Let’s say the Pirates extend Keller, and he pitched 180 innings over the next five years. It’s very plausible, given that the Pirates stated earlier in the season they’ve already gotten preliminary talks started, and have extended two very key pieces of their core over the last two years. Plus, Keller has been fairly durable during his time in Pittsburgh. The only year in which he had an injury that kept him out for a chunk of time was 2020, which by all means was not a typical year. Teams had a quick ramp-up, and some had layoffs because of COVID.

If we are a little generous and say that Keller strikes out a batter per inning over this stretch, he’ll have struck out 900 more batters, putting him at 1398. That’s not including any more strikeouts he’ll have this year, and only assuming he never strikes out more than one batter per inning. As of right now, his K/9 is closer to 10.0 than 9.0. If he were to average ten strikeouts per-9 innings, that would put him at 1498 Ks.

You also can’t rule out someone from the minor leagues overtaking Friend. Paul Skenes has the ceiling of a superstar pitcher. He struck out 15.3 batters per nine innings in college and has a 13.5 K/9 rate so far in his brief professional career.

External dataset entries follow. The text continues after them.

(** One slot is free, in the session of the entries with [P]. *)
Lemma sweep_one_slot B Lg d s P : WF config B Lg None [] s → draining_queued s = false →
  (∀ q, q ∈ queued s → P q = false → is_full s q) →
  (∀ q, q ∈ queued s → P q = true → S (count (parent_session_id (q_request q)) (live s)) = limit) →
  (∀ q q', P q = true → P q' = true → parent_session_id (q_request q) = parent_session_id (q_request q')) →
  sweeps_one_of P s (start_queued config (S d) s).
Proof.
  intros Hwf Hd Hfull Hslot Hsame. unfold sweeps_one_of.
  set (s0 := set_queued [] (set_draining_queued true s)).
  destruct (first_split (λ q, negb (dead s q) && P q) (queued s)) as [Hno|(l1 & q & l2 & Hq & Hl1 & Hx)].
  - rewrite Forall_forall in Hno.
    assert (Hp : position P (waiting s (queued s)) = None).
    { apply position_None, Forall_forall. intros q [Ha Hin]%list_elem_of_filter.
      specialize (Hno _ Hin). simpl in Hno. by rewrite Ha in Hno. }
    rewrite Hp. eapply (start_queued_result d s s0); [done| |done].
    fold s0. rewrite (sweep_skip (queued s) s0 [] []); [done|]. apply Forall_forall. intros q Hin.
    specialize (Hno _ Hin). simpl in Hno. change (dead s0 q) with (dead s q).
    destruct (dead s q); [by left|right]. by apply Hfull.
  - apply andb_true_iff in Hx as [Hx%negb_true_iff HPx]. rewrite Forall_forall in Hl1.
    assert (Hw : waiting s (queued s) = waiting s l1 ++ q :: waiting s l2).
    { rewrite Hq, waiting_app. f_equal. unfold waiting. rewrite filter_cons. by rewrite Hx. }
    rewrite Hw, position_first; [|apply Forall_forall; intros q' [Ha Hin']%list_elem_of_filter|done].
    2: { specialize (Hl1 _ Hin'). simpl in Hl1. by rewrite Ha in Hl1. }
    assert (Hin : ∀ q', q' ∈ l1 ++ q :: l2 → q' ∈ queued s) by (intros; by rewrite Hq).
    assert (Hqin : q ∈ queued s) by (apply Hin, elem_of_app; right; by left).
    destruct (sweep_first s0 q l1 l2) as (s1 & Hf & Hd1 & Hs1).
    + apply Forall_forall. intros q' Hq'. specialize (Hl1 _ Hq'). simpl in Hl1.
      change (dead s0 q') with (dead s q'). destruct (dead s q'); [by left|right].
      apply Hfull; [apply Hin, elem_of_app; by left|done].
    + done.
    + by apply Hslot.
    + by apply (wf_queue _ _ _ _ _ _ Hwf (qkind q)), list_elem_of_fmap_2.
    + exact (queued_not_pending B Lg [] s q Hwf Hqin).
    + apply Forall_forall. intros q' Hq'. destruct (P q') eqn:HP'; [left; by apply Hsame|right].
      apply Hfull; [apply Hin, elem_of_app; right; by right|done].
    + rewrite <- Hq in Hf. exists q. destruct (start_queued_result d s s1 _ _ Hd Hf) as [-> ->]; [done|].
      rewrite Hs1, list_lookup_middle, take_app_length by done. split_and!; [done| |done].
      f_equal. replace (S (length (waiting s l1))) with (length (waiting s l1) + 1) by lia.
      by rewrite drop_app_add.
Qed.

(** C11: When a child ends, exactly one queued spawn starts if its session had one waiting: the
    oldest one that was not cancelled.  A child of a workflow frees no slot, other sessions
    start nothing, and the remaining queue keeps its order, less the cancelled entries. *)
Theorem finish_starts_oldest k s id out r :
  rtc (cstep config) (new_coordinator k) s → id ∈ runs s → child_request s id = Some r →
  sweeps_one_of (λ q, counts_for (parent_session_id (q_request q)) r) s
    (finish_child config id out (set_runs (remove_first id (runs s)) s)).
Proof.
  intros Hr Hid Hreq. destruct (steady_reachable _ _ _ Hr) as [[Hwf Hs Hd] _].
  destruct (wf_take _ _ _ _ Hwf Hid) as (c & st & s1 & Ht & <- & Hwf1 & Hq1 & Hd1 & _ & Hl1).
  assert (H1 : request c = r ∧ cancelled_tokens s1 = cancelled_tokens s ∧ log s1 = log s).
  { unfold take_record, child_request in *. simpl in Ht. repeat case_match; by simplify_eq/=. }
  destruct H1 as (<- & Ht1 & Hlog1).
  unfold finish_child, finish_with. rewrite Ht. set (s2 := finish_record _ _ _ _ _ s1).
  pose proof (core_finish config (rq_id (request c)) c st out s1 : core s2 = core s1) as Hc.
  pose proof (core_live _ _ Hc) as Hl2. injection Hc as Hq2 Hd2 _ _ _ Ht2 _.
  assert (Hst : starts s2 = starts s).
  { unfold s2. rewrite starts_finish. unfold starts. by rewrite Hlog1. }
  assert (Hcount : ∀ q, q ∈ queued s2 →
    (if counts_for (parent_session_id (q_request q)) (request c) then 1 else 0)
    + count (parent_session_id (q_request q)) (live s2) = limit).
  { intros q Hin. rewrite Hl2. rewrite Hq2, Hq1 in Hin.
    specialize (Hs (qkind q) (list_elem_of_fmap_2 qkind _ _ Hin)).
    pose proof (wf_cap _ _ _ _ _ _ Hwf (parent_session_id (q_request q))) as Hcap.
    cbn [qkind kind k_session] in Hs. rewrite Hl1, count_task_cons in Hs, Hcap.
    unfold pkind in Hs, Hcap. rewrite task_of_kind in Hs, Hcap. lia. }
  assert (Hsw : sweeps_one_of (λ q, counts_for (parent_session_id (q_request q)) (request c)) s2
                  (start_queued config 2 s2)).
  { eapply sweep_one_slot.
    - by apply wf_finish.
    - congruence.
    - intros q Hin HP. specialize (Hcount q Hin). rewrite HP in Hcount. unfold is_full. lia.
    - intros q Hin HP. specialize (Hcount q Hin). by rewrite HP in Hcount.
    - unfold counts_for. intros q q' HP HP'. bool_to_prop.
      rewrite str_eqb_eq in *. congruence. }
  unfold sweeps_one_of in *. rewrite Hst in Hsw. rewrite Hq2, Hq1, (waiting_tokens s s2) in Hsw by congruence.
  exact Hsw.
Qed.
End Fifo.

Skenes definitely has top-of-the-line strikeout stuff and will debut in an era where strikeouts are a very prevalent part of the game. This is stretching it, a lot, and this is completley theoretical. But let's say that Skenes continues to strike out 13.5 batters per nine innings, and that carries over into the Majors. Skenes would only need 1122 innings to break Friend's record. He would only need to pitch about 160.1 innings in each of his seven seasons to break said record.